The Cup and Xfinity Series continue their marathon of races this weekend. The Cup Series will race on Sunday and the Xfinity Series will compete Monday night.

Here are the entry lists for this weekend’s races.

Cup – Food City presents the Supermarket Heroes 500 (3:30 p.m. ET Sunday on Fox)

Forty cars are entered into the race.

JJ Yeley is entered in Tommy Baldwin Racing’s No. 7 Chevrolet.

Gray Gaulding is entered in Rick Ware Racing’s 27 Ford.

Kyle Busch won this race last year over his brother Kurt Busch.

Denny Hamlin won last year’s night race over Matt DiBenedetto.

Click here for the entry list.

Xfinity – Cheddar’s 300 (7 p.m. ET Monday on FS1)

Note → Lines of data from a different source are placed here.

(** How often the initialisation routine of a class ran in a lifecycle. *)
Definition init_runs (name : string) (lc : list lifecycle_event) : nat :=
  List.length (filter (is_init_of name) lc).

(** No logged initialisation ran on a class entry that was initialised. *)
Definition never_reinitialized (log : list lifecycle_event) : Prop :=
  Forall (fun e => match e with
                   | ev_class_init _ b => b = false
                   | _ => True
                   end) log.

(** How many loads a sequence of host events holds. *)
Definition loads (es : list host_event) : nat :=
  List.length (filter (fun e => match e with
                                | extension_load => true
                                | extension_unload => false
                                end) es).

(** What holds of every state the host can reach: no class entry is set
    while the module is not loaded, in every lifecycle each class of
    [classes] was initialised once, and no initialisation was repeated. *)
Definition lifecycle_inv (classes : list string) (s : module_state) : Prop :=
  (module_loaded s = false -> initialized s = [])
  /\ Forall (fun lc => Forall (fun c => init_runs c lc = 1%nat) classes)
            (lifecycles (events s))
  /\ never_reinitialized (events s).

(** ** Properties of rows and tables *)

Definition arg_by_value (a : zend_arg) : Prop :=
  arg_pass_by_ref a = 0.
Lemma reducer_whole state action state' (ns : list Z) :
  quantity <$> items state = double <$> ns ->
  Forall (fun n => 1 <= n) ns ->
  foldr Z.add 0 ns + 1 < 2 ^ 53 ->
  reducer state action = Normal state' ->
  exists ns',
    quantity <$> items state' = double <$> ns'
    /\ Forall (fun n => 1 <= n) ns'
    /\ foldr Z.add 0 ns'
       = foldr Z.add 0 ns
         + match action with AddToCart _ => 1 | RemoveFromCart _ => -1 end.
Proof.
  intros Hq Hns Hsum Hstep. destruct action as [payload | i]; simpl in Hstep.
  - destruct (addToCart_cases state payload)
      as [(l1 & item & l2 & Hl & _ & _ & Heq) | [_ Heq]];
      rewrite Heq in Hstep; injection Hstep as <-; simpl.
    + rewrite Hl in Hq.
      apply whole_split in Hq as (ns1 & n & ns2 & -> & H1 & Hn & H2).
      apply Forall_app in Hns as [Hns1 Hns2].
      apply Forall_cons in Hns2 as [Hn1 Hns2].
      pose proof (sum_nonneg ns1 Hns1). pose proof (sum_nonneg ns2 Hns2).
      rewrite sum_app in Hsum. simpl in Hsum.
      exists (ns1 ++ (n + 1) :: ns2). split; [| split].
      * rewrite !fmap_app, !fmap_cons. cbn [with_quantity quantity].
        by rewrite H1, H2, Hn, double_incr by lia.
      * apply Forall_app. split; [done |].
        apply Forall_cons. split; [lia | done].
      * rewrite !sum_app. simpl. lia.
    + exists (ns ++ [1]). split; [| split].
      * rewrite !fmap_app. by rewrite Hq.
      * apply Forall_app. split; [done |]. apply Forall_singleton. lia.
      * rewrite sum_app. simpl. lia.
  - destruct (removeFromCart_cases state i)
      as [(l1 & item & l2 & Hl & _ & _ & Heq) | [_ Heq]];
      rewrite Heq in Hstep; [| discriminate].
    injection Hstep as <-. simpl. rewrite Hl in Hq.
    apply whole_split in Hq as (ns1 & n & ns2 & -> & H1 & Hn & H2).
    apply Forall_app in Hns as [Hns1 Hns2].
    apply Forall_cons in Hns2 as [Hn1 Hns2].
    pose proof (sum_nonneg ns1 Hns1). pose proof (sum_nonneg ns2 Hns2).
    rewrite sum_app in Hsum. simpl in Hsum.
    rewrite Hn, double_eqb_one by lia.
    destruct (Z.eqb_spec n 1) as [-> | Hne].
    + exists (ns1 ++ ns2). split; [| split].
      * rewrite !fmap_app. by rewrite H1, H2.
      * apply Forall_app. by split.
      * rewrite !sum_app. simpl. lia.
    + exists (ns1 ++ (n - 1) :: ns2). split; [| split].
      * rewrite !fmap_app, !fmap_cons. cbn [with_quantity quantity].
        by rewrite H1, H2, double_decr by lia.
      * apply Forall_app. split; [done |].
        apply Forall_cons. split; [lia | done].
      * rewrite !sum_app. simpl. lia.
Qed.

(** X5: the number of pieces the header shows follows the cart.  When the
    quantities of the cart are whole numbers from 1 up and their sum is
    below 2^53 - 1, the selector gives exactly their sum, and after an
    ADD_ITEM it gives 1 more, after a REMOVE_ITEM that returns 1 less. *)
Theorem totalQuantity_step state action state' (ns : list Z) :
  quantity <$> items state = double <$> ns ->
  Forall (fun n => 1 <= n) ns ->
  foldr Z.add 0 ns + 1 < 2 ^ 53 ->
  reducer state action = Normal state' ->
  totalQuantity state = double (foldr Z.add 0 ns)
  /\ totalQuantity state'
     = double (foldr Z.add 0 ns
               + match action with
                 | AddToCart _ => 1
                 | RemoveFromCart _ => -1
                 end).
Proof.
  intros Hq Hns Hsum Hstep. split.
  - apply totalQuantity_whole; [done | done | lia].
  - destruct (reducer_whole state action state' ns Hq Hns Hsum Hstep)
      as (ns' & Hq' & Hns' & Hs).
    rewrite <- Hs. apply totalQuantity_whole; [done | done |].
    rewrite Hs. destruct action; lia.
Qed.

There are 37 cars entered.

Modified driver Patrick Emerling will make his Xfinity Series debut in Our Motorsports’ No. 02 Chevrolet. Brett Moffitt drove the car in the first six races of the season.

Carson Ware makes his Xfinity Series debut driving SS Green Light Racing’s No. 07 Chevrolet.

A.J. Allmendinger is entered in Kaulig Racing’s No. 16 Chevrolet.

Myatt Snider is entered in Richard Childress Racing’s No. 21 Chevrolet.

Christopher Bell won this race last year over Tyler Reddick and Cole Custer. Chase Briscoe, who finished fourth, is the highest finishing returning driver from that race.

Reddick won last year’s night race over Briscoe and John Hunter Nemechek.